これに対し、「今後に備える」というのは、3回接種の治験データが出る前に承認を急ぐ有力な理由とはならない、と警告する研究者は少なくなかった。

アルツハイマー薬審査の「あしき前例」

5歳以上の年齢層についてはワクチンの安全性は確認済みであり、思春期や若年層にごくまれに生じる心筋炎などの副反応リスクは、思春期前の子どもではさらに小さくなる。それでも、小さな子どもを持つ親の間ではワクチンを忌避する傾向が強い。

FDAは昨年10月、5~11歳を対象にファイザー・ビオンテック製ワクチンの接種を承認したが、アメリカ疾病対策センター(CDC)のデータによると、アメリカに2800万人いる同年齢層の子どものうち、2回接種を済ませたのは5人に1人にとどまっている。
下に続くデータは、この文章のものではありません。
(** X1, the status outcome over dict-shaped answers: for every verification
    request whose reference matches a Payment row and whose gateway answer is
    a dict with a ["data"] entry that is missing or is itself a dict, the
    extracted status (the nested [data.status] field, ["failed"] when it is
    missing at either level) decides the outcome: the row's status becomes
    ["Completed"] exactly when the extracted status is the string
    ["success"] and ["Failed"] in every other case, the row is saved whether
    or not its status changed, and the response is the JSON object with the
    one key ["status"] holding the new status. *)
Theorem verify_status_outcome
    (verify_payment : option string -> Py.value) (request : HttpRequest)
    (w : World) (p : Payment.t) :
  ORM.filter_first (request_reference request) (payments w) = Some p ->
  dict_shaped (verify_payment (request_reference request)) = true ->
  exists st : string,
    (st = "Completed"
       <-> gateway_status (verify_payment (request_reference request))
           = Py.Str "success")
    /\ (st = "Failed"
       <-> gateway_status (verify_payment (request_reference request))
           <> Py.Str "success")
    /\ fst (verify_payment_view verify_payment request w)
       = Return {| content := Py.Dict [("status", Py.Str st)]; status_code := 200 |}
    /\ payment_status_of (request_reference request)
         (snd (verify_payment_view verify_payment request w)) = Some st
    /\ payments (snd (verify_payment_view verify_payment request w))
       = ORM.save_row (Payment.set_status st p) (payments w)
    /\ In (PaymentSaved (Payment.set_status st p))
          (trace (snd (verify_payment_view verify_payment request w))).
Proof.
  intros Hfound Hshape.
  exists (new_status (gateway_status (verify_payment (request_reference request)))).
  rewrite (view_found verify_payment request w p _ Hfound
             (extract_status_dict_shaped _ Hshape)).
  split; [apply new_status_Completed|].
  split; [apply new_status_Failed|].
  split; [reflexivity|].
  split.
  - unfold payment_status_of. simpl.
    fold (request_reference request).
    rewrite (filter_first_save_row _ _ _ _ Hfound). reflexivity.
  - split; [reflexivity|]. simpl.
    apply in_or_app. right. right. left. reflexivity.
Qed.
FDAは目下、効果が不確かなアルツハイマー病治療薬「アデュカヌマブ」を承認したことで猛烈な批判にさらされている。カナダのサシュカチュワン大学ワクチン・感染症機構のウイルス専門家、アンジェラ・ラスムセン氏によれば、5歳未満を対象にしたワクチンの承認はさらに波紋を広げる可能性が高く、規制上の判断を誤れば(反ワクチン派から)ワクチンの信用をおとしめる目的に利用される事態も考えられる。

(執筆:Apoorva Mandavilli記者)
(C)2022 The New York Times Company

*原文は9日付。本翻訳はFDAによる11日の方針転換を受け、東洋経済オンライン編集部で一部表現を加筆修正したものになります。